The film plays up the song and the moment, but there’s something missing. As you see footage from the video, with a long, suspended chord playing in the background and presumably serving as an intro to the song itself, it may slowly dawn on you that you’re watching O’Connor sing the song but never hearing her do it, and that the chord you’re hearing never actually shifts into the opening of the song. Which is to say, it becomes clear that Prince’s estate wouldn’t give permission for the filmmakers to use the biggest hit of O’Connor’s career, and the song from which the film takes its title.
“Nothing Compares” admits as much in the end credits, though the film never gets into the spat between O’Connor and Prince that no doubt led to that refusal. (She has said, at different times, that she and Prince got into a fistfight after he told her to stop using “bad words” in interviews, that he was actually a sweet guy and that he hit her with a hard object concealed in a pillow case. In a recent New York Times interview, she called him “a violent abuser of women.”)
After “Nothing Compares 2 U” came stardom, and then the “SNL” appearance where she tore up a picture of the Pope that she’d taken off the wall the day her mother died years earlier. The backlash was swift and immediate, both for “SNL” and for refusing to take the stage at a Florida show if the National Anthem was played before her show. Her next album fell off the charts quickly (it didn’t help that it was a big-band album of standards), and then she was gone.
Or, at least, she was gone in the eyes of the record industry, gone from the pop-culture spotlight. She continued working – seven more albums, plus some collaborations, soundtrack recordings and acting jobs – but “Nothing Compares” sticks to her rise and fall and essentially ignores the curious second act that has occupied the last two decades of her life.

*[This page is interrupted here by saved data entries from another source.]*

(* ===== verification/Client.v ===== *)
(** The control client: [connect_control], [fetch_authorization_requests], [run_authorize],
    [authorize_request], [list_authorization_requests] and [run_agent] of
    crates/keyvisor-cli/src/main.rs, and the operations of [keyvisor exec].

    A connection to the control socket is a conversation: what the client says on it, and
    what it hears, which is arbitrary here; what an agent answers is the subject of Control.
    The agent, other processes and the user act between any two operations. *)

From S2P Require Import Prelude Bytes Text Effects FileSystem Paths Broker Control Pinentry Secrets Output.

(** ** Operations *)

Inductive Signal := HUP | INT | QUIT | TERM | KILL.

#[global] Instance Signal_eq_dec : EqDecision Signal.
Proof. solve_decision. Defined.

(** A stream is known by its number.  Reading is a function of what arrives on it.  [Spawn]
    answers the process identifier of the child, the only one; the status of an ended
    process is the one [wait] gives. *)
Inductive sessionE : Type -> Type :=
  | Metadata (p : path) : sessionE (io_result metadata)
  | OnUser (X : Type) (e : userE X) : sessionE X
  | Geteuid : sessionE Z
  | Connect (p : path) : sessionE (io_result nat)
  | SetTimeout (stream : nat) : sessionE (io_result unit)
  | WriteAll (stream : nat) (text : bytes) : sessionE (io_result unit)
  | Receive (A : Type) (stream : nat) (read : source -> result bytes A) : sessionE (result bytes A)
  | Println (line : bytes) : sessionE (result bytes unit)
  | Register (signal : Signal) : sessionE (io_result nat)
  | Unregister (registration : nat) : sessionE unit
  | SwapFlag (signal : Signal) : sessionE bool
  | Spawn (program : list bytes) : sessionE (io_result Z)
  | TryWait : sessionE (io_result (option Z))
  | KillProcess (process : Z) (signal : Signal) : sessionE (io_result unit)
  | ChildKill : sessionE (io_result unit)
  | ChildWait : sessionE (io_result Z)
  | InstantNow : sessionE Z
  | Sleep (ms : Z) : sessionE unit.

And that’s a shame – because by focusing on the years leading up to her fall from grace and then bypassing what came after, the film in a sense writes her off even as it tries to celebrate her. It makes a strong case that she deserved far more respect than she received, and that she had heartbreakingly good reasons for doing all the things that got her branded “crazy” – and then it takes away the second half of her career because the first half makes better copy.
(When I finished watching the film, I put on “Theology,” her spooky and deeply religious 2007 album, and listened to haunting songs like “If You Had a Vineyard” while wishing the movie had told me something about them.)
The focus on her early career was obviously a creative decision made early on, and maybe the latter days are fodder for a sequel. But the decision feels off now; it’d be valuable to fill in the blanks now, as O’Connor faces additional heartbreak and finds her own health precarious once more.
Instead, we get a round of testimonials from the likes of Bikini Kill’s Kathleen Hanna and Public Enemy’s Chuck D, along with footage of Irish officials publicly apologizing for the Magdalene laundries and some defiant words from O’Connor herself: “They tried to bury me. They didn’t realize I was a seed.”
Those words may still prove to be true, but the line of O’Connor’s that lingers after seeing “Nothing Compares” comes earlier and cuts harder. “We do not know what we’re doing,” she says, “when we scoff at our children’s keening.”